Days 40-43: Take custody of children in both regions (which involves more back and forth if you hadn’t guessed!)

Days 44-47: Travel back to the capital for medicals, Embassy paperwork, visas, etc…

Day 48: Fly home!

Now that works out to an estimate of about seven weeks, but you get the idea.  Remember you have to take everything I say with a grain or two of salt because these are just my best estimates, and have absolutely no bearing on what might actually happen when we get there.  I’ve never done this before!  And no one’s process is like another’s.  Although we all have to have these elements in there somewhere, when those things will happen are totally on the timeline of the government officials we will be working with.  We also have two local holidays in June that may or may not cause mild delays.  We shall see!  Thank you for following our journey, we are so excited to share it with you!!

If this is a dream…

I don’t want to wake up!!  We finally received our travel dates on Monday.  HOORAY!!!!!!  I would have posted sooner, but life has been a whirlwind since then!  We leave in less than two weeks, on Memorial Day!  We are so incredibly excited and busy and nervous and happy!  I can’t believe that the day is finally arriving, after waiting so very long.  This isn’t a dream, but last night I did have a memorable one!  I dreamed we saw our sweet son.

We went to his orphanage to go pick him up and he was so excited to meet us.  He loved everyone, including his new little brother and sister.  It was just lovely!  We were talking a perfect mix of Russian and English.  Apparently, he knew exactly all the phrases in English that I didn’t know in Russian, so we were able to communicate flawlessly!  I know this is (quite literally) all a dream… but it was lovely nonetheless.

And then our fairy tale meeting was abruptly interrupted by some kind of war going on (hmm… I wonder where my mind got that idea from).  I bring it up, though, because it leads to a really cool part.  So in all the chaos, eventually Jake and our other two kiddos where taken onto a submarine and I was knocked unconscious.  When I woke up they were gone and Juri was being held by a girl whose father was from the opposing army.  She looked about 12 or 13 and she was saying terrible things to him about how she was his mother now and how we would never love him.
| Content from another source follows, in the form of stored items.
(* ===== verification/ApiHandlers.v ===== *)
(** * The HTTP API: the handlers

    Every handler of [master/masterapi], with its guards, answers and the order of
    its statements.  The variables of the URL are strings, the body of a request is
    the result of decoding it. *)

From stdpp Require Import base gmap sets list strings fin_maps.
From Stdlib Require Import Lia.
From S2P Require Import Prelude Msp Model Database Orm Store Strconv Allocator Api ApiServer ProblemManager.

Open Scope Z_scope.
Set Warnings "-clear-no-such-hyp".

(** [err.Error()] on a [nil] error *)
Definition nil_dereference : goval := VString "runtime error: invalid memory address or nil pointer dereference".

Section handlers.
Context `{ENG : Engine} `{ORM : Gorm} `{API : GormStore}.
Context (has_bus : bool).

Definition end_tx : GoM exchange unit := _ ← Rollback; mret tt.
Definition bad_request : GoM exchange unit := WriteHeader 400.
Definition bad_id : GoM exchange unit := answer 400 (Formatted "id may not be 0" []).

(** A handler that reads: [tx := m.DB.Begin(); defer tx.Rollback()] *)
Definition defer_rollback (body : GoM exchange unit) : GoM exchange unit := λ x,
  let '(x', r) := body x in ((Rollback x').1, r).
Definition reading (body : GoM exchange unit) : GoM exchange unit :=
  _ ← Begin;
  defer_rollback body.

(** The loops that fill [out]. *)
Fixpoint project_all {A B} (f : A → GoM conn (gres B)) (l : list A) : GoM conn (gres (list B)) :=
  match l with
  | [] => mret (Ok [])
  | v :: l =>
      res ← f v;
      match res with
      | Err err => mret (Err err)
      | Ok b =>
          rest ← project_all f l;
          match rest with
          | Err err => mret (Err err)
          | Ok bs => mret (Ok (b :: bs))
          end
      end
  end.

(** ** [slaves.go] *)

Definition SlaveIndex : GoM exchange unit := reading (
  slaves ← run_tx (orm_find_ordered (R := Slave) (λ _, true));
  match slaves with
  | Err err => answer_error 500 err
  | Ok slaves =>
      out ← run_tx (project_all masterapi.ProjectModelSlaveToSlave slaves);
      match out with
      | Err err => answer 500 (Formatted "cannot project model slave to slave: %s" [error_text err])
      | Ok out => write (Encoded (JSlaves out))
      end
  end).

Definition SlaveById (idStr : string) : GoM exchange unit :=
  match ParseUint 64 idStr with
  | None => bad_request
  | Some id =>
      if decide (id = 0) then bad_id
      else reading (
        res ← run_tx (orm_first_id (R := Slave) id);
        match res with
        | Err ErrRecordNotFound => WriteHeader 404
        | Err err => answer_error 500 err
        | Ok slave =>
            apiSlave ← run_tx (masterapi.ProjectModelSlaveToSlave slave);
            match apiSlave with
            | Err err => answer 500 (Formatted "cannot project model slave to slave: %s" [error_text err])
            | Ok apiSlave => write (Encoded (JSlave apiSlave))
            end
        end)
  end.

Definition cannot_parse (err : gerror) : GoM exchange unit :=
  answer 400 (Formatted "cannot parse object (%s)" [error_text err]).

Definition SlavePut (body : gres masterapi.Slave) : GoM exchange unit :=
  match body with
  | Err err => cannot_parse err
  | Ok postSlave =>
      if decide (masterapi.ID postSlave ≠ 0)
      then answer 400 (Formatted "must not specify the slave ID in PUT request" [])
      else
        match masterapi.ProjectSlaveToModelSlave postSlave with
        | Err err => answer_error 400 err
        | Ok modelSlave =>
            _ ← Begin;
            created ← run_tx (orm_create modelSlave);
            match created with
            | Err err =>
                _ ← answer_error (if IsIntegrityConstraintViolation (Some err) then 400 else 500) err;
                end_tx
            | Ok modelSlave =>
                err ← attemptClusterAllocator has_bus;
                match err with
                | Some _ => mret tt
                | None =>
                    apiSlave ← run_tx (masterapi.ProjectModelSlaveToSlave modelSlave);
                    match apiSlave with
                    | Err err =>
                        _ ← answer 500 (Formatted "cannot project model slave to slave: %s" [error_text err]);
                        end_tx
                    | Ok apiSlave =>
                        _ ← write (Encoded (JSlave apiSlave));
                        _ ← attemptCommit;
                        mret tt
                    end
                end
            end
        end
  end.

Definition SlaveUpdate (idStr : string) (body : gres masterapi.Slave) : GoM exchange unit :=
  match ParseInt 64 idStr with
  | None => bad_request
  | Some id =>
    match body with
    | Err err => cannot_parse err
    | Ok postSlave =>
      if decide (masterapi.ID postSlave ≠ id) then answer 400 (Formatted "must not change the id of an object" [])
      else
        match masterapi.assertNoZeroFieldsSet postSlave with
        | Some err =>
            answer 400 (Formatted "must not POST JSON with zero values in any field: %s" [error_text err])
        | None =>
          _ ← Begin;
          modelSlaveRes ← run_tx (orm_first_id (R := Slave) id);
          match modelSlaveRes with
          | Err ErrRecordNotFound => _ ← WriteHeader 404; end_tx
          | Err err => _ ← answer_error 500 err; end_tx
          | Ok modelSlave =>
            match masterapi.ProjectSlaveToModelSlave postSlave with
            | Err err => _ ← answer_error 400 err; end_tx
            | Ok updatedModelSlave =>
              allowed ← run_tx (masterapi.changeToSlaveAllowed modelSlave updatedModelSlave);
              match allowed with
              | (_, Some dbError) => _ ← answer_error 500 dbError; end_tx
              | (Some permissionError, None) => _ ← answer_error 403 permissionError; end_tx
              | (None, None) =>
                err ← run_tx (orm_save updatedModelSlave);
                match err with
                | Some err =>
                    _ ← answer_error (if IsIntegrityConstraintViolation (Some err) then 400 else 500) err;
                    end_tx
                | None => allocate_and_commit has_bus
                end
              end
            end
          end
        end
    end
  end.

Definition SlaveDelete (idStr : string) : GoM exchange unit :=
  match ParseInt 64 idStr with
  | None => bad_request
  | Some id =>
      _ ← Begin;
      res ← run_tx (orm_first_id (R := Slave) id);
      match res with
      | Err err => _ ← answer_error 500 err; end_tx
      | Ok currentSlave =>
        related ← run_tx (masterapi.RelatedMongods currentSlave);
        match related with
        | Err err => _ ← answer_error 500 err; end_tx
        | Ok related =>
          if bool_decide (related ≠ []) && bool_decide (Slave_ConfiguredState currentSlave ≠ SlaveStateDisabled)
          then
            _ ← answer 403 (Formatted "slave `%d` is not disabled and has active Mongods" [Slave_Hostname currentSlave]);
            end_tx
          else
            s ← run_tx (orm_delete Slave id);
            match s with
            | (_, Some err) => _ ← answer_error 500 err; end_tx
            | (RowsAffected, None) =>
                if decide (RowsAffected = 0) then _ ← WriteHeader 404; end_tx
                else allocate_and_commit has_bus
            end
        end
      end
  end.

(** ** [replicaSets.go] *)

Definition ReplicaSetIndex : GoM exchange unit := reading (
  replicasets ← run_tx (orm_find_ordered (R := ReplicaSet) (λ _, true));
  match replicasets with
  | Err err => answer_error 500 err
  | Ok replicasets =>
      out ← run_tx (project_all (λ r, mret (masterapi.ProjectModelReplicaSetToReplicaSet r)) replicasets);
      out ← or_panic out;
      write (Encoded (JReplicaSets out))
  end).

Definition ReplicaSetById (idStr : string) : GoM exchange unit :=
  match ParseUint 64 idStr with
  | None => bad_request
  | Some id =>
      if decide (id = 0) then bad_id
      else reading (
        res ← run_tx (orm_first_id (R := ReplicaSet) id);
        match res with
        | Err ErrRecordNotFound => WriteHeader 404
        | Err err => answer_error 500 err
        | Ok replSet =>
            out ← or_panic (masterapi.ProjectModelReplicaSetToReplicaSet replSet);
            write (Encoded (JReplicaSet out))
        end)
  end.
I went right over there and took him out of her arms and told him over and over “Я твоя́ ма́ма.”  He relaxed into my arms, feeling completely safe, and there he stayed the rest of the dream as we went off to find the rest of the family :)  It was all so nice, and it made me even more anxious to hold my son.  I miss him so much and I haven’t even met him yet!  There are lots of things to be done before we go, so I will try to update a little before take-off, but hopefully not too many posts from now we will be across the Atlantic!

Adoption Q&A

Hey everyone!  Wow!  Thank you SO much for the overwhelming flood of support and love we received yesterday after announcing our adoption!  We really cannot be more thrilled to bring this boy into our family and sharing our joy with you has been a much needed blessing!  We have only just started the process, but we are already knee deep in paperwork and weary!  With all the transition this summer, adding an adoption to the mix is quite a lot to bite off, but we want to get to our boy as soon as possible, so here we are!  We got some great questions yesterday about our sweet boy and the adoption, so I put together a little Q&A for you!

Juri in the Ball Pit


Where is Juri?

Juri is in Eastern Europe.  We cannot reveal his country of residence in order to protect his privacy.

Is Juri his real name?

No.  Juri is an alias that was used to advocate for him.  It is the name that his many fans know him by, so we will be using it for now until the adoption is completed.  We cannot reveal his birth name to protect his privacy.  If you are wondering how Juri is pronounced, we say it “Yur-ee”.

How old is Juri?  

He will be turning six in November!

How did you find him?  

As most of you know, I have been advocating with an organization called Reece’s Rainbow for quite some time.  He was listed on their website, and he really stood out to Jake, so we prayed about it and God opened the doors for us to pursue his adoption.  Reece’s Rainbow has also set up a Family Sponsorship Page for our adoption.  You can see that here: Juri for the Mueller Family 

Does he have any special needs?  

Yes.  Juri has mild Cerebral Palsy.  It affects only his legs, and makes it very difficult for him to walk.  The last update we have on him is that he does not have much motion in his legs at all and that he is learning how to walk with a walker.  We are hopeful that with braces and regular therapy he will eventually be able to walk on his own!  Also, because he is an older child who has spent his entire life in an orphanage, there will be some delays and emotional trauma associated with that.  We feel very privileged to have the opportunity to walk him through these challenges and help him reach his full potential.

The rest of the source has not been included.